The estate, which is near Largs and is owned by The Earl of Glasgow, Patrick Boyle, has invested to add an indoor pavilion and caravan park. It is also undertaking major restoration work on the castle, parts of which date back to the 13th Century.
Restoration work on the castle will include removal of world-famous graffiti painted by Brazilian artists about six years ago on the outside of the castle.

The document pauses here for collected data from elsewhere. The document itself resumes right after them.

(** [update_beats] writes nothing but the beat grid of the entry it is
    called for: the other entries, and the path, name, duration, status and
    structure of its own entry, are as before, whether the request succeeds
    or fails; an unknown identifier or a missing body leave the whole store
    untouched. *)
Theorem update_beats_frame (analysis_results : gmap string file_info)
    (file_id : string) (data : option update_request) :
  let out := update_beats file_id data analysis_results in
  (∀ other, other ≠ file_id → out.2 !! other = analysis_results !! other)
  ∧ (out.1 = NotFound ↔ analysis_results !! file_id = None)
  ∧ (out.1 = NotFound ∨ out.1 = NoData → out.2 = analysis_results)
  ∧ match analysis_results !! file_id with
    | Some info =>
        ∃ info', out.2 !! file_id = Some info'
          ∧ filepath info' = filepath info
          ∧ filename info' = filename info
          ∧ duration info' = duration info
          ∧ status info' = status info
          ∧ info_structure info' = info_structure info
          ∧ (is_Some (info_beats info') ↔ is_Some (info_beats info))
    | None => out.2 !! file_id = None
    end.
Proof.
  unfold update_beats.
  destruct (analysis_results !! file_id) as [info|] eqn:Hinfo; simpl.
  2:{ do 2 (split; [done|]). done. }
  destruct data as [data|]; simpl.
  2:{ split; [done|]. split; [done|]. split; [done|].
      rewrite Hinfo. by exists info. }
  assert (∃ r info', update_body data info = (r, info')
            ∧ filepath info' = filepath info
            ∧ filename info' = filename info
            ∧ duration info' = duration info
            ∧ status info' = status info
            ∧ info_structure info' = info_structure info
            ∧ (is_Some (info_beats info') ↔ is_Some (info_beats info)))
    as (r & info' & -> & Hkept).
  { destruct info as [path name seconds st [g|] structure];
      destruct data as [[new_beats|] [offset|] [tempo|]];
      unfold update_body, when_present, and_then, lift, get_grid, set_grid, pure;
      simpl;
      try destruct (to_float offset) as [x|e]; simpl;
      try destruct (to_float tempo) as [y|e']; simpl;
      eexists _, _; (split; [done|]); simpl; by rewrite ?is_Some_alt. }
  assert (∀ resp, (match r with
                   | Ok grid => (Updated file_id grid,
                                 <[file_id := info']> analysis_results)
                   | Raise e => (Failed e, <[file_id := info']> analysis_results)
                   end = resp) →
                  resp.2 = <[file_id := info']> analysis_results
                  ∧ resp.1 ≠ NotFound ∧ resp.1 ≠ NoData) as Hresp.
  { intros resp <-. by destruct r. }
  destruct (Hresp _ eq_refl) as (-> & Hnf & Hnd).
  split; [intros other Hother; by rewrite lookup_insert_ne|].
  split; [done|]. split; [by intros [|]|].
  exists info'. by rewrite lookup_insert_eq.
Qed.

(** After an explicit beat update, the click track has one click per new
    beat, at the new beat times, and every fourth click, starting with the
    first, is accented. *)
Theorem click_track_after_update (analysis_results : gmap string file_info)
    (file_id : string) (info : file_info) (grid : beat_grid)
    (new_beats : list Qc) (new_bpm : option json_scalar) :
  analysis_results !! file_id = Some info →
  info_beats info = Some grid →
  let out := update_beats file_id
               (Some (UpdateRequest (Some new_beats) None new_bpm))
               analysis_results in
  ∃ clicks tempo,
    get_click_track file_id out.2 = Clicks clicks tempo
    ∧ BeatDetector.time <$> clicks = new_beats
    ∧ ∀ (k : nat) b, new_beats !! (4 * k)%nat = Some b →
        clicks !! (4 * k)%nat = Some (BeatDetector.Click b true).
Proof.
  intros Hinfo Hgrid out. subst out. unfold update_beats. rewrite Hinfo.
  destruct (update_body_beats_only info grid new_beats new_bpm Hgrid)
    as (tempo & r & ->).
  assert (∀ resp, (match r with
                   | Ok g => (Updated file_id g, resp)
                   | Raise e => (Failed e, resp)
                   end).2 = resp) as -> by (intros; by destruct r).
  unfold get_click_track. rewrite lookup_insert_eq.
  cbn [info_beats beats downbeats bpm].
  eexists _, _. split; [done|].
  unfold generate_click_track_times. cbv zeta. rewrite foldl_snoc, app_nil_l.
  split.
  { rewrite <- list_fmap_compose. rewrite <- (list_fmap_id new_beats) at 2.
    by apply list_fmap_ext. }
  intros k b Hb. rewrite list_lookup_fmap, Hb.
  cbn [fmap option_fmap option_map]. do 2 f_equal.
  apply existsb_exists. exists b. split.
  - apply list_elem_of_In.
    apply (downbeat_set_elem_of (Some (take_stride 4 new_beats)) b).
    change (b ∈ take_stride 4 new_beats). apply list_elem_of_lookup. exists k.
    rewrite take_stride_lookup; [by rewrite Nat.mul_comm|lia|].
    apply lookup_lt_Some in Hb.
    destruct (decide (k < slice_len (length new_beats) 4)%nat) as [|Hge]; [done|].
    pose proof (slice_index_ge (length new_beats) 4 k). lia.
  - apply bool_decide_eq_true. unfold abs.
    replace (b - b) with 0 by ring. by_evaluation.
Qed.

Lemma click_track_after_update_witness :
  let grid := BeatGrid [Q2Qc 0.5; Q2Qc 1.5] [Q2Qc 0.5]%list [1; 2]%Z
                       (Q2Qc 60) "4/4" (Q2Qc 0.9) in
  let info := FileInfo "uploads/a.wav" "a.wav" (Q2Qc 9) "analyzed" (Some grid) None in
  let new_beats := Q2Qc <$> [1; 2; 3; 4; 5]%Q in
  let out := update_beats "a" (Some (UpdateRequest (Some new_beats) None None))
                          {[ "a"%string := info ]} in
  ∃ clicks tempo,
    get_click_track "a" out.2 = Clicks clicks tempo
    ∧ BeatDetector.time <$> clicks = new_beats
    ∧ ∀ (k : nat) b, new_beats !! (4 * k)%nat = Some b →
        clicks !! (4 * k)%nat = Some (BeatDetector.Click b true).
Proof.
  intros grid info new_beats.
  apply (click_track_after_update {[ "a"%string := info ]} "a" info grid
           new_beats None).
  - apply lookup_singleton_eq.
  - reflexivity.
Defined.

Lord Glasgow has given the go-ahead for the removal of the graffiti after engineers discovered the early-1950s cement coating on which it is painted is causing damage to the original castle walls.
Kelburn Castle and Country Centre is developing camping facilities and highlighted its plans to add yurts and teepees, as well as log cabins.

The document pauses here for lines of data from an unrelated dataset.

(** Some output is made for a text with a character that is not
    whitespace. *)
Lemma process_text_nonblank (text : str) :
  process_text text = [] -> forallb isspace text = true.
Proof.
  intros Hout. destruct (forallb isspace text) eqn:E; [reflexivity|].
  exfalso.
  assert (Hx : exists x, In x text /\ isspace x = false).
  { clear Hout. induction text as [|c t IH]; [discriminate|].
    cbn [forallb] in E. destruct (isspace c) eqn:Ec.
    - destruct (IH E) as (x & Hx & Hs). exists x. split; [now right|exact Hs].
    - exists c. split; [now left|exact Ec]. }
  destruct Hx as (x & Hx & Hs).
  assert (Hnl : x <> nl) by (intros ->; discriminate Hs).
  destruct (split_covers nl text x Hx Hnl) as (l & Hl & Hxl).
  assert (Hb : forallb isspace l = false).
  { destruct (forallb isspace l) eqn:El; [|reflexivity].
    rewrite forallb_forall in El. rewrite (El x Hxl) in Hs. discriminate. }
  assert (Hin : exists kl, In kl (typed_lines text)).
  { rewrite typed_lines_by_line. eexists. apply in_flat_map.
    exists l. split; [exact Hl|]. rewrite Hb. now left. }
  destruct Hin as (kl & Hin). unfold process_text in Hout.
  destruct (typed_lines text) as [|kl0 rest]; [destruct Hin|].
  cbn [map] in Hout.
  destruct (join_cons [nl] (render (fst kl0) (snd kl0))
              (map (fun kl => render (fst kl) (snd kl)) rest)) as [t Ht].
  rewrite Ht in Hout.
  apply app_eq_nil in Hout as [Hout _].
  now apply render_not_nil in Hout.
Qed.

On top of targeting holidaymakers, the estate is seeking to host corporate and private functions, including weddings, in the pavilion and in the newly-upgraded castle.
The pavilion function suite, which will be opened officially on September 19 at an evening event to which guests from the tourism and wider business community have been invited, includes a self-contained kitchen and will be able to cater for parties of up to 250.

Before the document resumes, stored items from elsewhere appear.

(** * evalml: the delayed-feature transformer

    A shallow embedding of
    [evalml/pipelines/components/transformers/preprocessing/delayed_feature_transformer.py]
    together with the part of pandas it runs on: [Series.shift],
    [DataFrame.empty], [DataFrame.__getitem__], [DataFrame.__setitem__],
    [DataFrame.assign], dict comprehensions and [range].

    Tables carry the default positional index [0 .. n-1], as in the data
    model of the specification (rows ordered by time, target aligned by
    position).  A cell is [None] for the missing-value marker and [Some v]
    for a value. *)

From Stdlib Require Import ZArith String Ascii List Bool Lia.
From Stdlib Require Import DecimalString DecimalZ.
From Stdlib Require FinFun.
Import ListNotations.

Local Open Scope string_scope.
Local Open Scope list_scope.
Local Open Scope nat_scope.

(** ** Python: exceptions, [str], [range], insertion-ordered dicts *)

Inductive exn : Type :=
| KeyError (key : string)
| ValueError (msg : string)
| TypeError (msg : string).

Inductive result (A : Type) : Type :=
| Ok (a : A)
| Raise (e : exn).

Arguments Ok {A} a.
Arguments Raise {A} e.

Definition bind {A B : Type} (m : result A) (k : A -> result B) : result B :=
  match m with
  | Ok a => k a
  | Raise e => Raise e
  end.

Notation "x <- m ;; k" := (bind m (fun x => k))
  (at level 61, m at next level, right associativity).

(** A comprehension [[f x for x in xs]] whose body may raise. *)
Fixpoint mapM {A B : Type} (f : A -> result B) (xs : list A) : result (list B) :=
  match xs with
  | [] => Ok []
  | x :: xs' => y <- f x ;; ys <- mapM f xs' ;; Ok (y :: ys)
  end.

(** [str(t)] for a Python int. *)
Definition str (t : Z) : string := NilZero.string_of_int (Z.to_int t).

(** [range(lo, hi)]: empty when [hi <= lo]. *)
Definition range (lo hi : Z) : list Z :=
  map (fun i => lo + Z.of_nat i)%Z (seq 0 (Z.to_nat (hi - lo))).

(** [d[k] = v] on an insertion-ordered mapping: an existing key keeps its
    place and takes the new value, a new key goes to the end.  Python dicts
    and the column axis of a DataFrame both behave this way. *)
Fixpoint dict_set {V : Type} (d : list (string * V)) (k : string) (v : V)
  : list (string * V) :=
  match d with
  | [] => [(k, v)]
  | (k', v') :: d' =>
      if String.eqb k' k then (k', v) :: d' else (k', v') :: dict_set d' k v
  end.

Fixpoint dict_get {V : Type} (d : list (string * V)) (k : string) : option V :=
  match d with
  | [] => None
  | (k', v') :: d' => if String.eqb k' k then Some v' else dict_get d' k
  end.

Definition keys {V : Type} (d : list (string * V)) : list string := map fst d.

(** The dict built by [{key: value for ...}] from the pairs in evaluation
    order. *)
Definition py_dict {V : Type} (items : list (string * V)) : list (string * V) :=
  fold_left (fun d kv => dict_set d (fst kv) (snd kv)) items [].

(** ** pandas: Series and DataFrame *)

Definition cell : Type := option Z.
Definition NA : cell := None.

Definition Series : Type := list cell.

(** [s.shift(periods)]: same length, values moved [periods] places down
    (up when negative), the vacated places filled with the missing marker. *)
Definition shift (periods : Z) (s : Series) : Series :=
  if (0 <=? periods)%Z
  then firstn (length s) (repeat NA (Z.to_nat periods) ++ s)
  else skipn (Z.to_nat (- periods)) s
         ++ repeat NA (Nat.min (Z.to_nat (- periods)) (length s)).

Record DataFrame : Type := mkDataFrame {
  nrows : nat;                          (* len(df.index) *)
  columns : list (string * Series)      (* columns, left to right *)
}.

(** [pd.DataFrame()] *)
Definition empty_frame : DataFrame := mkDataFrame 0 [].

(** Every column has one cell per row, and column names are distinct. *)
Definition wf (X : DataFrame) : Prop :=
  NoDup (keys (columns X)) /\
  Forall (fun c => length (snd c) = nrows X) (columns X).

Definition wf_opt (X : option DataFrame) : Prop :=
  match X with
  | Some X => wf X
  | None => True
  end.

(** [df.empty]: some axis has length zero. *)
Definition df_empty (X : DataFrame) : bool :=
  (nrows X =? 0) || (length (columns X) =? 0).

(** [for col in X] iterates over the column labels. *)
Definition iter (X : DataFrame) : list string := keys (columns X).

(** [X[col]]: the column as a Series.  A missing label raises [KeyError];
    a label carried by several columns selects a sub-frame, which cannot be
    stored under a single new label: that run ends in [ValueError]. *)
Definition getitem (X : DataFrame) (col : string) : result Series :=
  match filter (fun c => String.eqb (fst c) col) (columns X) with
  | [] => Raise (KeyError col)
  | [c] => Ok (snd c)
  | _ => Raise (ValueError "Wrong number of items passed")
  end.

(** Alignment of a positionally indexed Series on a positional index of
    length [n]: labels past the Series are missing, labels past [n] are
    dropped. *)
Definition reindex (n : nat) (v : Series) : Series :=
  firstn n v ++ repeat NA (n - length v).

Kelburn Castle and Country Centre highlighted the fact that its investment programme had been funded by the sale of 18 acres of land at the rear of the neighbouring village of Fairlie to Dawn, a developer which has plans to build 100 houses.
It added that the housing plans had been approved by North Ayrshire Council with the provision that revenue raised by the sale was reinvested in the Kelburn estate.
Kelburn Castle and Country Centre also noted that a trust, whose members include two local councillors, was responsible for overseeing the investment plan.
Kelburn, which has facilities including a "Secret Forest", an adventure course, a falconry centre, an animal park, miles of woodland walks and one of Scotland's biggest stables, attracts up to 100,000 visitors each year.
Lord Glasgow, a Liberal Democrat peer, said the investment programme would allow the estate to diversify its offering. He added that the provision of indoor facilities would make the estate less dependent on the weather.
Lord Glasgow said: "This is the biggest investment in Kelburn for a century and will consolidate its status as a significant tourism and hospitality facility."
The graffiti project, commissioned by the Earl's son and daughter, David and Alice, in 2007 at a cost of £20,000, created a mural which adorns the exterior of the keep and features a psychedelic series of interwoven cartoons depicting surreal urban culture. It has been hailed as one of the world's best examples of street art.
However, engineers found the cement render underneath had created a build-up of moisture. This is causing the original stonework beneath it to deteriorate.
The timing of the removal has yet to be finalised by the project management team, but is expected to be within the next year.